Last year the EPA proposed new rules defining Waters of the United States. These proposed rules have sweeping negative implications for Wyoming and for ag. Wyoming has taken the lead in challenging these rules and in educating the public and policy makers on their excessive reach. We saw success when the EPA withdrew the interpretive rule redefining agricultural exemptions. The balance of the rule proposal contains onerous provisions and extends the authority of the federal government into areas of state primacy. Wyoming, after nearly three decades, successfully delisted the wolf. Wyoming’s plan provided for 10 breeding pairs and 100 individual wolves in the state and an additional five breeding pairs and 50 individual wolves in Yellowstone National Park. The plan worked; the wolf continued to be recovered; and reasonable controls – Wyoming controls – were in place. When the delisting was challenged in court, the judge found the wolf was recovered and that Wyoming’s management was effective but still overturned the delisting. We are fighting this decision on multiple fronts, but it is clear that the Endangered Species Act is broken. We need to work on the Act, as we continue to work on delisting grizzly bears and ensure that there is no need to list the sage grouse. We should recognize that these species thrive in great part because of ag and, without ag, the challenge would be a greater one – perhaps insurmountable. Wyoming’s fight against federal overreach will not stop.
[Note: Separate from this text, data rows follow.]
(* ===== verification/RaftNet.v ===== *)
(** * A Raft cluster over a transport: election safety

    The nodes of [Raft.v] run over a network that delivers each published
    message at most once to each subscriber, in any order, and may lose it
    ([sigil-cluster/src/raft.rs], [RaftDriver]; [transport.rs]).  The first
    half abstracts every node to its term, role and vote and every message to
    what an election reads of it, and proves the invariant there; the second
    half shows that the concrete nodes refine that protocol. *)

From stdpp Require Import gmap strings list.
From S2P Require Import Prelude Raft.

(** ** The election protocol *)

Inductive role : Set := F | C (votes : nat) | L.
Record view : Set := mkView { vt : nat; vr : role; vv : option string }.

(** Vote requests, grants and appends, with their destination first. *)
Inductive amsg : Set :=
  | ARv (dest candidate : string) (t : nat)
  | AGrant (dest voter : string) (t : nat)
  | AApp (dest leader : string) (t : nat).

#[export] Instance amsg_eq_dec : EqDecision amsg.
Proof. solve_decision. Defined.

Record sys : Type := mkSys {
  vs : gmap string view;
  flying : list amsg;
  history : list amsg;
  elected : list (nat * string)
}.

Definition leads (i : string) (n : view) : list (nat * string) :=
  match vr n with L => [(vt n, i)] | _ => [] end.

Section protocol.
Context (ids : list string) (maj : nat).
Context (ids_nodup : NoDup ids).
(** Two majorities of the cluster intersect. *)
Context (maj_quorum : length ids < 2 * maj).

(** What a node does on the messages [inp] it takes from the network (none or
    one). *)
Inductive atrans (i : string) (n : view) : list amsg -> view -> list amsg -> Prop :=
  | at_quiet inp out :
      (forall m, m ∈ out -> vr n = L /\ exists d, m = AApp d i (vt n) /\ d <> i) ->
      atrans i n inp n out
  | at_newer inp t : vt n < t -> atrans i n inp (mkView t F None) []
  | at_stepdown l : vr n <> F -> atrans i n [AApp i l (vt n)] (mkView (vt n) F None) []
  | at_grant_newer c t : vt n < t -> c <> i ->
      atrans i n [ARv i c t] (mkView t F (Some c)) [AGrant c i t]
  | at_grant_same c : c <> i -> vv n = None \/ vv n = Some c ->
      atrans i n [ARv i c (vt n)] (mkView (vt n) (vr n) (Some c)) [AGrant c i (vt n)]
  | at_elect :
      atrans i n [] (mkView (vt n + 1) (C 1) (Some i)) ((fun d => ARv d i (vt n + 1)) <$> ids)
  | at_solo : maj <= 1 -> atrans i n [] (mkView (vt n + 1) L (Some i)) []
  | at_vote v k : vr n = C k ->
      atrans i n [AGrant i v (vt n)] (mkView (vt n) (C (k + 1)) (vv n)) []
  | at_lead v k out : vr n = C k -> maj <= k + 1 ->
      (forall m, m ∈ out -> exists d, m = AApp d i (vt n) /\ d <> i) ->
      atrans i n [AGrant i v (vt n)] (mkView (vt n) L (vv n)) out.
This year I introduced my water strategy. Something like this – a state water strategy – had not been done before. Water is tied to everything we do in this state. It’s tied to everything we have done and it’s tied to everything we are going to do in the future. The strategy was developed over the last year, with wide public input. It is a good strategy and has ten initiatives including a 10 in 10 proposal – 10 small reservoir projects in 10 years. The time to protect Wyoming water is now. The proposed budget contains more than 46 million dollars for water construction and rehab projects. Water development is an ongoing effort. There are also other infrastructure projects in my supplemental budget. I believe my budget recommendations, many of which are in the budget that is before the Legislature as I write this, are conservative. The supplemental budget will keep operating costs relatively flat and most appropriations are not recurring.
These are exciting times, and this is just a glimpse of issues and topics of interest to ag producers. But every essay has its end, and I end by reiterating that Wyoming is strong. I wish you green grass, healthy calves, abundant crops and good prices in 2015.